A bipartisan group of US lawmakers has asked the Commodity Futures Trading Commission (CFTC) to examine Polymarket after reports that the prediction market operator paid social media influencers to publish videos depicting fake bets. The request highlights intensifying scrutiny over how prediction platforms market products to US audiences—and whether existing CFTC oversight is sufficient to address deceptive advertising and gambling-style promotion.

In a letter to CFTC Chair Rostin Behnam, Senators John Curtis (Republican) and Adam Schiff (Democrat) said the allegations, if accurate, would point to “deceptive marketing tactics” used to promote gambling-like products.

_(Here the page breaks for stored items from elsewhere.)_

Definition set_modifiedBPSelection (v : ref) (s : Vote4UsState) : Vote4UsState :=
  {| originalBPSelection := originalBPSelection s; modifiedBPSelection := v;
     roomForMoreBPs := roomForMoreBPs s; logged := logged s;
     currentProducerStatics := currentProducerStatics s; showDialog := showDialog s;
     thanks := thanks s; hasVotedForUs := hasVotedForUs s;
     addRecommendedBPs := addRecommendedBPs s; error := error s |}.

Definition set_roomForMoreBPs (v : Z) (s : Vote4UsState) : Vote4UsState :=
  {| originalBPSelection := originalBPSelection s;
     modifiedBPSelection := modifiedBPSelection s;
     roomForMoreBPs := v; logged := logged s;
     currentProducerStatics := currentProducerStatics s; showDialog := showDialog s;
     thanks := thanks s; hasVotedForUs := hasVotedForUs s;
     addRecommendedBPs := addRecommendedBPs s; error := error s |}.

Definition set_currentProducerStatics (v : Statics) (s : Vote4UsState) : Vote4UsState :=
  {| originalBPSelection := originalBPSelection s;
     modifiedBPSelection := modifiedBPSelection s;
     roomForMoreBPs := roomForMoreBPs s; logged := logged s;
     currentProducerStatics := v; showDialog := showDialog s;
     thanks := thanks s; hasVotedForUs := hasVotedForUs s;
     addRecommendedBPs := addRecommendedBPs s; error := error s |}.

Definition set_showDialog (v : bool) (s : Vote4UsState) : Vote4UsState :=
  {| originalBPSelection := originalBPSelection s;
     modifiedBPSelection := modifiedBPSelection s;
     roomForMoreBPs := roomForMoreBPs s; logged := logged s;
     currentProducerStatics := currentProducerStatics s; showDialog := v;
     thanks := thanks s; hasVotedForUs := hasVotedForUs s;
     addRecommendedBPs := addRecommendedBPs s; error := error s |}.

Definition set_hasVotedForUs (v : bool) (s : Vote4UsState) : Vote4UsState :=
  {| originalBPSelection := originalBPSelection s;
     modifiedBPSelection := modifiedBPSelection s;
     roomForMoreBPs := roomForMoreBPs s; logged := logged s;
     currentProducerStatics := currentProducerStatics s; showDialog := showDialog s;
     thanks := thanks s; hasVotedForUs := v;
     addRecommendedBPs := addRecommendedBPs s; error := error s |}.

Definition set_logged (v : option LoggedAccount) (s : Vote4UsState) : Vote4UsState :=
  {| originalBPSelection := originalBPSelection s;
     modifiedBPSelection := modifiedBPSelection s;
     roomForMoreBPs := roomForMoreBPs s; logged := v;
     currentProducerStatics := currentProducerStatics s; showDialog := showDialog s;
     thanks := thanks s; hasVotedForUs := hasVotedForUs s;
     addRecommendedBPs := addRecommendedBPs s; error := error s |}.

Definition set_addRecommendedBPs (v : bool) (s : Vote4UsState) : Vote4UsState :=
  {| originalBPSelection := originalBPSelection s;
     modifiedBPSelection := modifiedBPSelection s;
     roomForMoreBPs := roomForMoreBPs s; logged := logged s;
     currentProducerStatics := currentProducerStatics s; showDialog := showDialog s;
     thanks := thanks s; hasVotedForUs := hasVotedForUs s;
     addRecommendedBPs := v; error := error s |}.
(** The [for] loop of lines 87-102 with [post] taken out: the events it hands
    over, in order, and how it ends. It stops at the first commit it cannot
    read. *)
Fixpoint page_outcome (name last_processed : string)
    (changesets : list commit) (best_seen : string) : list event * flow :=
  match changesets with
  | [] => ([], Continue best_seen)
  | c :: rest =>
      match decode c with
      | None => ([], Continue best_seen)
      | Some (ts, a, dt1, dt2) =>
          let best_seen := str_max best_seen ts in
          if negb (passes_filter a)
          then page_outcome name last_processed rest best_seen
          else if PyStr.gt ts last_processed
          then
            let '(events, r) :=
              page_outcome name last_processed rest best_seen in
            (commit_event name ts a dt1 dt2 :: events, r)
          else ([], Return best_seen)
      end
  end.

(** The events of a POST that the endpoint acknowledged: the whole body when
    the reply was "OK", none otherwise. [before] is what had been done when
    the request was made. *)
Definition acknowledged (before : list io) (body : list event)
    : list event :=
  match endpoint before body with
  | Ok cont => if String.eqb cont "OK" then body else []
  | Raise _ => []
  end.

(** The events acknowledged along a trace, oldest first. *)
Fixpoint delivered_from (before tr : list io) : list event :=
  match tr with
  | [] => []
  | a :: tr' =>
      match a with
      | HttpPost body => acknowledged before body
      | _ => []
      end ++ delivered_from (before ++ [a]) tr'
  end.

Definition delivered (tr : list io) : list event := delivered_from [] tr.

(** Every event handed to [post] so far that is not lost: the acknowledged
    ones, then the pending ones. *)
Definition ledger (st : state) : list event :=
  delivered (trace st) ++ post_queue st.

(** The endpoint answers every request. *)
Definition answers : Prop :=
  forall tr body, exists cont, endpoint tr body = Ok cont.

(** Unfolds the binds of [M] and [res]. *)
Ltac run :=
  unfold mbind, mret, M_bind, M_ret, res_bind, res_ret, lift; simpl.

(** * Properties *)

(** ** The order on strings *)

Section StringOrder.

Lemma gt_not_le (a b : string) : PyStr.gt a b = negb (PyStr.le a b).
Proof.
  unfold PyStr.gt, PyStr.le, String.ltb, String.leb.
  rewrite (String.compare_antisym a b).
  destruct (String.compare b a); reflexivity.
Qed.

Lemma lt_not_ge (a b : string) : PyStr.lt a b = negb (PyStr.ge a b).
Proof. apply (gt_not_le b a). Qed.

Lemma le_refl (a : string) : PyStr.le a a = true.
Proof. apply Is_true_true. exact (reflexivity (R := String.le) a). Qed.

Lemma le_trans (a b c : string) :
  PyStr.le a b = true -> PyStr.le b c = true -> PyStr.le a c = true.
Proof.
  intros Hab Hbc. apply Is_true_true.
  apply Is_true_true in Hab, Hbc.
  exact (transitivity (R := String.le) Hab Hbc).
Qed.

The correspondence follows investigative reporting by The Wall Street Journal and comes as the CFTC’s broader approach to prediction markets remains a subject of legal and policy dispute.

Key takeaways

  • US Senators John Curtis and Adam Schiff have asked the CFTC to investigate Polymarket following allegations of deceptive influencer promotion.
  • Reports cited by lawmakers describe videos showing fake trades on content styled like Polymarket, with limited or no disclosure that creators were paid.
  • The lawmakers questioned whether the CFTC is enforcing existing rules effectively and whether it has the resources to regulate prediction market advertising and conduct.
  • The request underscores ongoing tension between federal commodity regulation and state-level efforts to treat prediction markets as gambling or sports betting.
  • Institutional compliance teams may face heightened scrutiny of marketing practices, influencer disclosures, and the product characterization used by prediction market platforms.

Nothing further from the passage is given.